(* ===== verification/PmmBoot.v ===== *)
(** The checked layout calculator of the physical memory manager's boot
    metadata (src/kernel/memory/pmm_boot.c) and the default boot reservation
    strategy (src/kernel/memory/pmm_arch.c). *)

From stdpp Require Import base tactics numbers option list.
From Stdlib Require Import ZArith Lia.
From S2P Require Import Prelude.

Module PmmBoot.

(** [struct pmm_layout]: offsets relative to the caller's [base_va]. *)
Record pmm_layout := mk_pmm_layout {
  bits_map_off : Z;
  bits_length : Z;
  pages_struct_off : Z;
  pages_length : Z;
  zones_struct_off : Z;
  zones_length : Z;
  end_of_struct_off : Z;
  total_bytes : Z;
  metadata_end_pa : Z;
}.

(** LP64 sizes of [struct Page] (5 words), [struct Zone] (10 words) and
    [long], and the array bound [MEMORY_RANGE_MAX]. *)
Abbreviation sizeof_Page := 40 (only parsing).
Abbreviation sizeof_Zone := 80 (only parsing).
Abbreviation sizeof_long := 8 (only parsing).
Abbreviation MEMORY_RANGE_MAX := 64 (only parsing).
Abbreviation PMM_BOOT_TAIL_BYTES := 256 (only parsing).

Definition add_overflows (a b : Z) : bool := UINT64_MAX - b <? a.
Definition mul_overflows (a b : Z) : bool :=
  negb (b =? 0) && (UINT64_MAX / b <? a).

(** [None] is the [*err = 1] exit. *)
Definition align_up_checked (x a : Z) : option Z :=
  let rem := x mod a in
  if rem =? 0 then Some x
  else
    let pad := a - rem in
    if add_overflows x pad then None else Some (x +u pad).

Definition zero_layout : pmm_layout := mk_pmm_layout 0 0 0 0 0 0 0 0 0.

(** The return code and the contents of [*out] afterwards; [None] is the
    [out == NULL] call. *)
Definition pmm_layout_calculate (base_va span_pages : Z) (out : option pmm_layout)
  : Z * option pmm_layout :=
  match out with
  | None => (- EINVAL, None)
  | Some _ =>
    let fail := (- EOVERFLOW, Some zero_layout) in
    if span_pages =? 0 then (- EINVAL, Some zero_layout) else
    if add_overflows span_pages 63 then fail else
    let bits_qwords := (span_pages +u 63) &~ 63 in
    let bits_len := bits_qwords / 8 in
    if mul_overflows span_pages sizeof_Page then fail else
    let pages_bytes := span_pages *u sizeof_Page in
    match align_up_checked pages_bytes sizeof_long with None => fail | Some pages_len =>
    if mul_overflows MEMORY_RANGE_MAX sizeof_Zone then fail else
    let zones_bytes := MEMORY_RANGE_MAX *u sizeof_Zone in
    match align_up_checked zones_bytes sizeof_long with None => fail | Some zones_len =>
    let bits_off := 0 in
    if add_overflows bits_off bits_len then fail else
    match align_up_checked (bits_off +u bits_len) 4096 with None => fail | Some pages_off =>
    if add_overflows pages_off pages_len then fail else
    match align_up_checked (pages_off +u pages_len) 4096 with None => fail | Some zones_off =>
    if add_overflows zones_off zones_len then fail else
    if add_overflows (zones_off +u zones_len) PMM_BOOT_TAIL_BYTES then fail else
    let end_off := (zones_off +u zones_len +u PMM_BOOT_TAIL_BYTES) &~ (sizeof_long - 1) in
    match align_up_checked end_off 4096 with None => fail | Some total =>
    if add_overflows base_va total then fail else
    (0, Some (mk_pmm_layout bits_off bits_len pages_off pages_len zones_off zones_len
                end_off total 0))
    end end end end end
  end.

(** [pmm_arch_boot_reservations], the weak default: one range
    [[0, ceil2M(metadata_end_pa))].  The result is the return code, the value
    of [*count] if it was written, and the ranges written to [out]. *)
Record pmm_phys_range := mk_range { r_start : Z; r_end : Z }.

Definition pmm_arch_boot_reservations (layout : option pmm_layout) (out_null : bool)
    (capacity : Z) (count_null : bool) : Z * option Z * list pmm_phys_range :=
  match layout with
  | None => (- EINVAL, None, [])
  | Some layout =>
    if count_null then (- EINVAL, None, []) else
    if capacity =? 0 then (0, Some 1, []) else
    if out_null then (- EINVAL, Some 1, []) else
    let e := (metadata_end_pa layout +u 2097152 -u 1) &~ (2097152 - 1) in
    (0, Some 1, [mk_range 0 e])
  end.

(** ** The layout over the integers, without a width *)

Definition layout_bits (span : Z) : Z := align_up span 64 / 8.
Definition layout_pages_off (span : Z) : Z := align_up (layout_bits span) 4096.
Definition layout_zones_off (span : Z) : Z :=
  align_up (layout_pages_off span + span * sizeof_Page) 4096.
Definition layout_end (span : Z) : Z :=
  layout_zones_off span + MEMORY_RANGE_MAX * sizeof_Zone + PMM_BOOT_TAIL_BYTES.
Definition layout_total (span : Z) : Z := align_up (layout_end span) 4096.

Definition layout_spec (span : Z) : pmm_layout :=
  mk_pmm_layout 0 (layout_bits span) (layout_pages_off span) (span * sizeof_Page)
    (layout_zones_off span) (MEMORY_RANGE_MAX * sizeof_Zone) (layout_end span)
    (layout_total span) 0.

Lemma align_up_checked_spec x a :
  0 < a -> 0 <= x <= UINT64_MAX ->
  align_up_checked x a =
    if align_up x a <=? UINT64_MAX then Some (align_up x a) else None.
Proof.
  intros Ha Hx. unfold align_up_checked, add_overflows.
  pose proof (Z.mod_pos_bound x a Ha). pose proof (Z.div_mod x a).
  destruct (Z.eqb_spec (x mod a) 0) as [Hz|Hz].
  { rewrite align_up_id by lia. bools; first [done|lia]. }
  assert (align_up x a = x + (a - x mod a)) as Heq.
  { unfold align_up.
    replace (x + a - 1) with ((x / a + 1) * a + (x mod a - 1)) by lia.
    rewrite Z.div_add_l, (Z.div_small (x mod a - 1)) by lia. lia. }
  rewrite Heq. bools; try lia; first [done | by rewrite wrap64_small by lia].
Qed.

Lemma layout_bits_bound span : 0 < span -> 0 < layout_bits span <= span + 7.
Proof.
  intros. unfold layout_bits. pose proof (align_up_bounds span 64).
  pose proof (align_up_mod span 64). dlia.
Qed.

(** The bounds every stage of the calculation obeys. *)
Lemma layout_bounds span :
  0 < span ->
  layout_bits span <= layout_pages_off span < layout_bits span + 4096 /\
  layout_pages_off span + span * 40 <= layout_zones_off span /\
  layout_end span = layout_zones_off span + 5376 /\
  layout_end span <= layout_total span /\
  layout_end span mod 8 = 0.
Proof.
  intros. pose proof (layout_bits_bound span ltac:(lia)).
  pose proof (align_up_bounds (layout_bits span) 4096 ltac:(lia)).
  pose proof (align_up_bounds (layout_pages_off span + span * 40) 4096 ltac:(lia)).
  pose proof (align_up_bounds (layout_end span) 4096 ltac:(lia)).
  pose proof (align_up_mod (layout_pages_off span + span * 40) 4096 ltac:(lia)).
  fold (layout_pages_off span) (layout_zones_off span) (layout_total span) in *.
  unfold layout_end in *. repeat split; try lia. dlia.
Qed.

(** One step of the calculation: a check of [x] against the width, or an
    alignment, either leaves through [-EOVERFLOW] or goes on with the exact
    value. *)
Ltac calc_fail := bools; first [lia | done | dlia].
Ltac calc_add a b :=
  destruct (Z.ltb_spec (UINT64_MAX - b) a); [calc_fail|]; rewrite ?(wrap64_small (a + b)) by lia.
Ltac calc_align v :=
  rewrite align_up_checked_spec by lia; fold v;
  destruct (Z.leb_spec v UINT64_MAX); [|calc_fail].

Lemma pmm_layout_calculate_spec base span out :
  is_u64 base -> 0 < span < U64 ->
  pmm_layout_calculate base span (Some out) =
    if base + layout_total span <=? UINT64_MAX
    then (0, Some (layout_spec span))
    else (- EOVERFLOW, Some zero_layout).
Proof.
  intros Hb Hs. unfold is_u64 in Hb.
  pose proof (layout_bits_bound span ltac:(lia)).
  destruct (layout_bounds span ltac:(lia)) as (Hp & Hz & He & Ht & He8).
  unfold pmm_layout_calculate, layout_spec, add_overflows, mul_overflows.
  destruct (Z.eqb_spec span 0); [lia|].
  calc_add span 63.
  assert ((span + 63) &~ 63 = align_up span 64) as ->.
  { change 63 with (2 ^ 6 - 1) at 2. rewrite land_not_mask by lia. unfold align_up. dlia. }
  fold (layout_bits span). simpl negb. simpl andb.
  destruct (Z.ltb_spec (UINT64_MAX / 40) span); [calc_fail|].
  assert (span * 40 <= UINT64_MAX) by dlia.
  rewrite (wrap64_small (span * 40)) by lia.
  rewrite align_up_checked_spec, align_up_id by (lia || dlia).
  destruct (Z.leb_spec (span * 40) UINT64_MAX); [|lia].
  replace (UINT64_MAX / 80 <? MEMORY_RANGE_MAX) with false by done.
  change (align_up_checked (MEMORY_RANGE_MAX *u sizeof_Zone) 8) with (Some 5120).
  calc_add 0 (layout_bits span). rewrite Z.add_0_l.
  calc_align (layout_pages_off span).
  calc_add (layout_pages_off span) (span * 40).
  calc_align (layout_zones_off span).
  calc_add (layout_zones_off span) 5120.
  calc_add (layout_zones_off span + 5120) 256.
  assert ((layout_zones_off span + 5120 + 256) &~ (8 - 1) = layout_end span) as ->.
  { change (8 - 1) with (2 ^ 3 - 1). rewrite land_not_mask by lia. change (2 ^ 3) with 8. dlia. }
  calc_align (layout_total span).
  bools; try lia; done.
Qed.

(** The calculator computes the unbounded layout exactly when the whole
    allocation [base_va .. base_va + total_bytes] is addressable, and reports
    [-EOVERFLOW] with a zeroed layout in every other case: no intermediate
    64-bit step wraps unnoticed, and none rejects a layout that fits.  An
    empty span is [-EINVAL] with a zeroed layout, and a null [out] is
    [-EINVAL] and writes nothing. *)
Theorem pmm_layout_calculate_correct base span out :
  is_u64 base -> is_u64 span ->
  pmm_layout_calculate base span out =
    match out with
    | None => (- EINVAL, None)
    | Some _ =>
      if span =? 0 then (- EINVAL, Some zero_layout)
      else if base + layout_total span <=? UINT64_MAX then (0, Some (layout_spec span))
      else (- EOVERFLOW, Some zero_layout)
    end.
Proof.
  intros Hb Hs. destruct out as [out|]; [|done].
  destruct (Z.eqb_spec span 0) as [->|]; [done|].
  apply pmm_layout_calculate_spec; [done|]. unfold is_u64 in Hs. lia.
Qed.

Lemma pmm_layout_calculate_correct_witness :
  pmm_layout_calculate 4096 2048 (Some zero_layout) = (0, Some (layout_spec 2048)).
Proof.
  rewrite pmm_layout_calculate_correct; [reflexivity | unfold is_u64; lia | unfold is_u64; lia].
Defined.

(** A successful layout is one the manager can use: the bitmap holds one
    bit per page of the span, the page array one descriptor per page, the zone
    table [MEMORY_RANGE_MAX] zones, the regions follow one another without
    overlap inside [total_bytes], every region starts on a 4 KiB boundary and
    the whole allocation ends below 2^64. *)
Theorem pmm_layout_calculate_regions base span out l :
  is_u64 base -> 0 < span < U64 ->
  pmm_layout_calculate base span (Some out) = (0, Some l) ->
  span <= 8 * bits_length l /\ bits_length l mod 8 = 0 /\
  bits_map_off l + bits_length l <= pages_struct_off l /\
  span * sizeof_Page <= pages_length l /\
  pages_struct_off l + pages_length l <= zones_struct_off l /\
  MEMORY_RANGE_MAX * sizeof_Zone <= zones_length l /\
  zones_struct_off l + zones_length l + PMM_BOOT_TAIL_BYTES <= end_of_struct_off l /\
  end_of_struct_off l <= total_bytes l /\
  pages_struct_off l mod 4096 = 0 /\ zones_struct_off l mod 4096 = 0 /\
  total_bytes l mod 4096 = 0 /\ base + total_bytes l < U64.
Proof.
  intros Hb Hs. rewrite pmm_layout_calculate_spec by done.
  destruct (Z.leb_spec (base + layout_total span) UINT64_MAX); [|done].
  intros [= <-]. simpl. unfold is_u64 in Hb.
  pose proof (align_up_bounds span 64 ltac:(lia)).
  pose proof (align_up_mod span 64 ltac:(lia)).
  destruct (layout_bounds span ltac:(lia)) as (Hp & Hz & He & Ht & He8).
  assert (8 * layout_bits span = align_up span 64) by (unfold layout_bits; dlia).
  assert (layout_bits span mod 8 = 0) by (unfold layout_bits; dlia).
  repeat split; try done; try lia; by apply align_up_mod.
Qed.

Lemma pmm_layout_calculate_regions_witness :
  2048 <= 8 * bits_length (layout_spec 2048) /\ 4096 + total_bytes (layout_spec 2048) < U64.
Proof.
  pose proof (pmm_layout_calculate_regions 4096 2048 zero_layout (layout_spec 2048)
    ltac:(unfold is_u64; lia) ltac:(lia) ltac:(vm_compute; reflexivity)).
  split; apply H.
Defined.

End PmmBoot.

========================================

■ YOUR GOAL:
Include the first line of the listing, the line with "zones_struct_off : Z;", and every line between them, each repeated exactly, and output only those.

■ RESPONSE TO THE TASK:
(* ===== verification/PmmBoot.v ===== *)
(** The checked layout calculator of the physical memory manager's boot
    metadata (src/kernel/memory/pmm_boot.c) and the default boot reservation
    strategy (src/kernel/memory/pmm_arch.c). *)

From stdpp Require Import base tactics numbers option list.
From Stdlib Require Import ZArith Lia.
From S2P Require Import Prelude.

Module PmmBoot.

(** [struct pmm_layout]: offsets relative to the caller's [base_va]. *)
Record pmm_layout := mk_pmm_layout {
  bits_map_off : Z;
  bits_length : Z;
  pages_struct_off : Z;
  pages_length : Z;
  zones_struct_off : Z;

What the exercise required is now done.